02 Jul 2015
In order to protect the health of a number of technology sectors and the economy more broadly it is vital for governments to ensure any national security reform does not unintentionally shut off more than just unwanted cyber activity.
"It is vital for governments to ensure any national security reform does not unintentionally shut off more than just unwanted cyber activity."
Cheng Lim and Michael Swinson, Partners at King & Wood Mallesons
Recent developments in the Asia Pacific have shown the impact of overly constrictive regulation. The introduction of new telco security laws in New Zealand prompted a Google-sponsored research project on software defined networks to relocate to Australia and the US.
The Australian government has some history of blocking foreign vendors from participating in projects of national significance because of potential security concerns, having barred Chinese giant Huawei from supplying equipment for the NBN in 2013.

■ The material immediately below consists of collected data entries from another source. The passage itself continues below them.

(** A step takes the reservation it shows, and that was free; it gives none back. *)
Hypothesis handle_takes : forall X (e : E X) w,
  (forall u, taken w u -> u.2 < last_nonce) ->
  let (x, w') := handle X e w in
  (forall u, taken w u -> taken w' u) /\
  match reserves (Event e x) with
  | Some u => ~ taken w u /\ taken w' u /\ forall u', taken w' u' -> taken w u' \/ u'.2 <= u.2
  | None => forall u, taken w' u -> taken w u \/ u.2 < last_nonce
  end.

Abbreviation pool := (list (prog E A * list (event E)) * W)%type.
Definition pool_issued (c : pool) : list reservation :=
  concat ((fun t => issued (past view t.2)) <$> c.1).

Lemma pool_issued_step c c' :
  history_step handle c c' ->
  exists X (e : E X), c'.2 = (handle X e c.2).2 /\
    pool_issued c' ≡ₚ pool_issued c ++ option_list (reserves (Event e (handle X e c.2).1)).
Proof.
  intros [ts w i X e k h Hi]. exists X, e. split; [done|].
  unfold pool_issued. cbn [fst snd]. rewrite list_fmap_insert. cbn [snd].
  rewrite past_app. unfold issued at 1. rewrite omap_app. fold (issued (past view h)).
  assert (omap reservation_of (past view [Event e (handle X e w).1]) =
          option_list (reserves (Event e (handle X e w).1))) as ->.
  { unfold reserves. cbn. destruct (view _) as [ev|]; [|done]. cbn. by destruct (reservation_of ev). }
  apply concat_insert. by rewrite list_lookup_fmap, Hi.
Qed.

(** What every reservation of the store satisfies. *)
Lemma pool_issued_all (R : reservation -> Prop) c c' :
  (forall X (e : E X) w u, reserves (Event e (handle X e w).1) = Some u -> R u) ->
  rtc (history_step handle) c c' -> Forall R (pool_issued c) -> Forall R (pool_issued c').
Proof.
  intros HR. induction 1 as [c|c c1 c' Hstep _ IH]; intros Hc; [done|]. apply IH.
  destruct (pool_issued_step _ _ Hstep) as (X & e & _ & ->). apply Forall_app. split; [done|].
  destruct (reserves _) as [u|] eqn:Hu; constructor; [by eapply HR|done].
Qed.

Definition pool_ok (c : pool) : Prop :=
  NoDup (pool_issued c) /\ (forall u, u ∈ pool_issued c -> taken c.2 u) /\
  (forall u, taken c.2 u -> u.2 < last_nonce).

Lemma pool_ok_steps c c' :
  rtc (history_step handle) c c' -> pool_ok c ->
  Forall (fun u => u.2 < last_nonce) (pool_issued c') -> pool_ok c'.
Proof.
  intros Hsteps Hc. revert c' Hsteps.
  refine (rtc_ind_r (fun c' => Forall (fun u => u.2 < last_nonce) (pool_issued c') -> pool_ok c')
            c (fun _ => Hc) _). intros c1 c2 _ Hstep IH Hbelow.
  destruct (pool_issued_step _ _ Hstep) as (X & e & Hw & Hissued).
  rewrite Hissued in Hbelow. apply Forall_app in Hbelow as [Hb1 Hb2].
  destruct (IH Hb1) as (Hnd & Htaken & Hlast).
  pose proof (handle_takes X e c1.2 Hlast) as Hstep'.
  destruct (handle X e c1.2) as [x w']. cbn [fst snd] in *. destruct Hstep' as [Hkeep Hnew].
  unfold pool_ok. rewrite Hw. setoid_rewrite Hissued.
  destruct (reserves (Event e x)) as [u|]; cbn in Hb2 |- *.
  - destruct Hnew as (Hfree & Hnow & Hle). apply Forall_cons_1 in Hb2 as [Hb2 _]. split; [|split].
    + apply NoDup_app. split; [done|]. split; [|apply NoDup_singleton].
      intros u' Hu' ->%list_elem_of_singleton. by apply Hfree, Htaken.
    + intros u' [Hu'| ->%list_elem_of_singleton]%elem_of_app; auto.
    + intros u' Hu'. destruct (Hle u' Hu') as [Hu|Hu]; [auto|by eapply Z.le_lt_trans].
  - rewrite (right_id_L [] (++)). split; [done|]. split; [by auto|].
    intros u [Hu|Hu]%Hnew; auto.
Qed.

(** What the goroutines use. *)
Lemma pool_used `{Geth} c :
  Forall (fun t => account_kept (past view t.2)) c.1 -> NoDup (pool_issued c) ->
  exists uses, Forall2 (fun t us => us.*2 = eff_sends (past view t.2) /\
                                    Forall (used_after_reserving (past view t.2)) us) c.1 uses /\
    NoDup (concat uses).*1 /\ Forall (fun p => signed_under p.1 p.2.1) (concat uses) /\
    (concat uses).*1 ⊆ pool_issued c.
Proof.
  intros Hkept Hnd. unfold pool_issued in *.
  enough (exists uses, Forall2 (fun t us => us.*2 = eff_sends (past view t.2) /\
                                    Forall (used_after_reserving (past view t.2)) us) c.1 uses /\
    (concat uses).*1 ⊆+ concat ((fun t => issued (past view t.2)) <$> c.1) /\
    Forall (fun p => signed_under p.1 p.2.1) (concat uses)) as (uses & Huses & Hsub & Hn).
  { exists uses. split; [done|]. split; [|split; [done|intros u Hu; by eapply elem_of_submseteq]].
    apply submseteq_Permutation in Hsub as [rest Hsub]. rewrite Hsub in Hnd.
    by apply NoDup_app in Hnd as [? _]. }
  clear Hnd. induction Hkept as [|t ts (a & us & Ha) _ (uses & Huses & Hsub & Hn)]; [by exists []|].
  destruct (account_spec _ _ _ Ha) as (Hs & Hm & Hall), (account_reserved _ _ _ Ha) as [_ Hres].
  exists (us :: uses). split; [by constructor|].
  cbn. rewrite fmap_app. split; [|by apply Forall_app].
  apply submseteq_app; [|done]. etrans; [|exact Hs]. by apply submseteq_inserts_r.
Qed.
End Pool.

Lemma concat_snds {T B C} (f : T -> list C) ts (uses : list (list (B * C))) :
  Forall2 (fun t us => us.*2 = f t) ts uses -> (concat uses).*2 = concat (f <$> ts).
Proof. induction 1 as [|t us ts uses Ht _ IH]; [done|]. cbn. by rewrite fmap_app, Ht, IH. Qed.

(** What is used was issued, and what was issued is taken. *)
Lemma uses_taken (taken : reservation -> Prop) (issued : list reservation) {T}
    (signed : reservation * T -> Prop) (uses : list (reservation * T)) :
  (forall u, u ∈ issued -> taken u) -> uses.*1 ⊆ issued -> Forall signed uses ->
  Forall (fun p => signed p /\ taken p.1) uses.
Proof.
  intros Htaken Hsub Hall. rewrite Forall_forall in *. intros p Hp. split; [by apply Hall|].
  by apply Htaken, Hsub, list_elem_of_fmap_2.
Qed.

(** ** The service *)

Section Service.
Context `{GoUnicode, Geth, GoText} {SN S : Type} `{NonceStore SN, ChainSpec S}.
Variable clock : nat -> Time.
Variable entropy : nat -> option (list Z).
Variable env : environment.

Definition store_taken (w : sec_world SN * world S) (u : reservation) : Prop :=
  nonce_taken (w_store w.2) u.

Lemma store_takes c X (e : store_eff X) (s : S) :
  (forall u, nonce_taken s u -> u.2 < last_nonce) ->
  let (x, s') := handle_store c X e s in
  (forall u, nonce_taken s u -> nonce_taken s' u) /\
  match reserved_by (EStore e) x with
  | Some u => ~ nonce_taken s u /\ nonce_taken s' u /\
              forall u', nonce_taken s' u' -> nonce_taken s u' \/ u'.2 <= u.2
  | None => forall u, nonce_taken s' u -> nonce_taken s u \/ u.2 < last_nonce
  end.
Proof.
  intros Hlast. destruct (reserve_call e) eqn:He.
  - destruct e; try done. cbn. pose proof (reserve_spec c wallet network chainPending s Hlast) as Hr.
    by destruct (ReserveChainNonce c wallet network chainPending s) as [[n|e] s'].
  - pose proof (fun u => chain_frame c X e s u He) as Hframe.
    assert (forall x, reserved_by (EStore e) x = None) as Hnone by by destruct e.
    destruct (handle_store c X e s) as [x s']. cbn [snd] in Hframe. rewrite Hnone.
    split; intros u Hu; [|left]; by apply Hframe.
Qed.

Lemma serve_takes X (e : serve_op X) (w : sec_world SN * world S) :
  (forall u, store_taken w u -> u.2 < last_nonce) ->
  let (x, w') := handle_serve clock entropy env X e w in
  (forall u, store_taken w u -> store_taken w' u) /\
  match reserves service_event (Event e x) with
  | Some u => ~ store_taken w u /\ store_taken w' u /\
              forall u', store_taken w' u' -> store_taken w u' \/ u'.2 <= u.2
  | None => forall u, store_taken w' u -> store_taken w u \/ u.2 < last_nonce
  end.
Proof.
  intros Hlast. destruct e as [X op|X e]; cbn [handle_serve].
  { destruct (handle_sec clock entropy X op w.1); cbn; auto. }
  destruct e as [|X e|X e|limit| | | | | | | | |]; cbn; try (split; by auto).
  - pose proof (store_takes (the_call env w.2) X e (w_store w.2) Hlast) as Hs.
    unfold reserves, reservation_of. cbn.
    by destruct (handle_store (the_call env w.2) X e (w_store w.2)).
  - destruct e; cbn; auto.
  - destruct (sendCandidates _ _ _) as [[hs f]|]; cbn; auto.
Qed.

(** C3: no nonce is used twice. Whatever requests come in, with the guard and the
    monitor beside them, under any interleaving: every transaction handed over has
    a reservation of its own, an answer of the store's [ReserveChainNonce] to the
    same goroutine before it sends, for the wallet whose key signed it, with the
    nonce it carries; and the store holds that nonce as taken. The store starts with
    no nonce at the end of [uint64] and issues none. *)
Theorem nonces_never_reused sv gs (sw : sec_world SN) (w : world S) c' :
  (forall u, nonce_taken (w_store w) u -> u.2 < last_nonce) -> w_sent w = [] ->
  rtc (history_step (handle_serve clock entropy env)) (start sv gs, (sw, w)) c' ->
  Forall (fun u => u.2 < last_nonce) (pool_issued service_event c') ->
  exists uses : list (list (reservation * (SignedTransaction * bool))),
    Forall2 (fun t us => us.*2 = serve_sends t.2 /\
                         Forall (used_after_reserving (service_past t.2)) us) c'.1 uses /\
    Forall (fun p => signed_under p.1 p.2.1 /\ nonce_taken (w_store c'.2.2) p.1) (concat uses) /\
    NoDup (concat uses).*1 /\
    (concat uses).*2 ≡ₚ w_sent c'.2.2.
Proof.
  intros Hlast Hsent Hsteps Hbelow.
  destruct (pool_ok_steps (handle_serve clock entropy env) service_event store_taken serve_takes
              _ _ Hsteps) as (Hnd & Htaken & _); [|exact Hbelow|].
  { unfold pool_ok, pool_issued. cbn [fst snd].
    rewrite (start_empty (fun h => issued (service_past h))) by done.
    split; [constructor|]. split; [|exact Hlast].
    by intros u ?%not_elem_of_nil. }
  destruct (pool_used service_event c') as (uses & Huses & Hnodup & Hsigned & Hissued); [|done|].
  - assert (Forall2 (fun (_ : goroutine) t => serve_obeys (fun h => account_kept (service_past h))
        (fun _ _ => True) t.2 t.1) gs (start sv gs)) as Hstart
      by (apply Forall2_fmap_r, Forall_Forall2_diag, Forall_forall; intros g _; apply goroutine_accounts).
    eapply (histories_obey _ _ (fun _ h => account_kept (service_past h)) (fun _ _ _ => True) gs _ c'
              (handle_serve_possible clock entropy env) Hsteps) in Hstart.
    clear -Hstart. induction Hstart as [|g t gs ts Ht _ IH]; constructor; [|done].
    by apply obeys_now in Ht.
  - assert (Forall2 (fun t us => us.*2 = serve_sends t.2 /\
                Forall (used_after_reserving (service_past t.2)) us) c'.1 uses) as Hsends.
    { eapply Forall2_impl; [exact Huses|]. intros t us. cbn beta. by rewrite service_past_sends. }
    exists uses. split; [done|]. split; [by apply (uses_taken _ (pool_issued service_event c'))|].
    split; [done|]. pose proof (serve_steps_sent clock entropy env _ _ [] Hsteps) as Hsum.
    rewrite Hsum; [|by cbn; rewrite Hsent, start_empty].
    rewrite (concat_snds (fun t => serve_sends t.2) c'.1 uses); [done|].
    eapply Forall2_impl; [exact Hsends|]. by intros t us [].
Qed.
End Service.

(** ** Closed run: a transfer and a settlement at once *)

#[local] Existing Instance ascii_unicode.
#[local] Existing Instance ref_geth.
#[local] Existing Instance example_text.
#[local] Existing Instance mem_store.
#[local] Existing Instance list_map_order.

Definition signed_settlement : Request :=
  let rq := signed_post "n-2" "2500000" in
  {| rq_Method := rq_Method rq; rq_EscapedPath := "/settlements/execute"; rq_RemoteAddr := rq_RemoteAddr rq;
     rq_Header := rq_Header rq; rq_ContentLength := rq_ContentLength rq; rq_Body := rq_Body rq;
     rq_BodyErr := None |}.

Definition two_payments : list goroutine :=
  [Incoming (signed_post "n-1" "10"); Incoming signed_settlement; Guarding 1; Monitoring 1].

Definition paying_at_once : list (prog serve_op served * list (event serve_op)) *
    (sec_world InMemoryNonceStore * world memorySignerStore) :=
  run_history (handle_serve second_clock example_entropy good_environment)
    (concat (replicate 40 [0; 1; 2; 3]%nat)) (start example_service two_payments,
                                              (example_world, first_world)).

Lemma nonces_never_reused_witness :
  exists uses : list (list (reservation * (SignedTransaction * bool))),
    Forall2 (fun t us => us.*2 = serve_sends t.2 /\
                         Forall (used_after_reserving (service_past t.2)) us) paying_at_once.1 uses /\
    Forall (fun p => signed_under p.1 p.2.1 /\ nonce_taken (w_store paying_at_once.2.2) p.1)
      (concat uses) /\
    NoDup (concat uses).*1 /\
    (concat uses).*2 ≡ₚ w_sent paying_at_once.2.2.
Proof.
  refine (nonces_never_reused second_clock example_entropy good_environment example_service
            two_payments example_world first_world paying_at_once _ _ _ _).
  - intros u (ns & Hns & _). cbn in Hns. by rewrite lookup_empty in Hns.
  - reflexivity.
  - apply run_history_steps.
  - apply (bool_decide_unpack _). vm_compute. exact I.
Defined.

Companies may be less willing to make this type of international investment in the region if faced with laws that could see them locked out of the market at the government's discretion.
In this regard China has less to lose than Australia as it is a much bigger market that simply cannot be overlooked by major international vendors and in any case has its own major domestic suppliers of network equipment like Huawei and ZTE.
By contrast Australia is a smaller market where network operators are already dependent on a relatively narrow range of major equipment suppliers. Any further narrowing of this pool may have a detrimental impact on competition and drive up prices.
Overly restrictive security laws may also deter local companies from spending scarce resources on technical innovation and the development of new services. In this context, it is interesting to compare the approaches different legislators are taking around the world to strengthen their security powers.
In July the Chinese government released a new draft laws for public comment. The signal was Beijing is preparing to tighten its control over the construction, operation, maintenance and use of the country's information networks.
Amongst other things, the law would require network operators in China to have cyber security protocols in place to protect against attacks, ensure IT products and services they use meet relevant national standards and take immediate action against any security flaws.
The law would also require information collected or generated by key information infrastructure facilities deemed critical by the government be stored exclusively within mainland China.
The draft law would apply to international as well as domestic businesses and so would directly affect foreign operators with a presence in China, as well as foreign vendors who may need their products to be certified by the Chinese government before sale in the country.
Still, it is difficult to predict the impact of the law as many of the critical definitions have been left somewhat vague. The term “network operator" is broadly defined in a way that would clearly cover telco and network service providers but could also extend to other information service providers such as search engines, social media sites and e-commerce platforms. It is also unclear what information may be deemed so critical it cannot be held offshore.
These developments in China coincide with a similarly broad and vague proposal by the Australian government to enhance its own national security powers in relation to telco infrastructure.
In June, Attorney-General George Brandis released an exposure draft of legislation imposing new duties on telco operators to protect their networks against security threats. It would also give the Attorney-General new powers to obtain information and require telcos to do (or refrain from doing) certain acts that may be prejudicial to national security.
The proposals prompted a swift critical response from industry, with many industry groups describing the draft legislation as regulatory over-reach that would give the government too much power to intrude into commercial matters and impose an unjustifiable new compliance burden on industry.
A key concern is the government could use its new powers to prohibit the use of equipment or services supplied by some vendors, which is no doubt a concern for some foreign suppliers given the past experiences of companies like Huawei.
It is unclear whether the recent change in government will alter the approach taken in Australia. The Attorney-General has engaged in a number of rounds of discussion with leading telco operators and may be pressured into moderating some of the broader powers posed in the draft legislation.
Taking into account the risks discussed above, in order not to discourage foreign investment, it is important for governments to ensure any reform does not come at the expense of regulatory certainty.
Cheng Lim and Michael Swinson are partners at King & Wood Mallesons.
The views and opinions expressed in this communication are those of the author and may not necessarily state or reflect those of ANZ.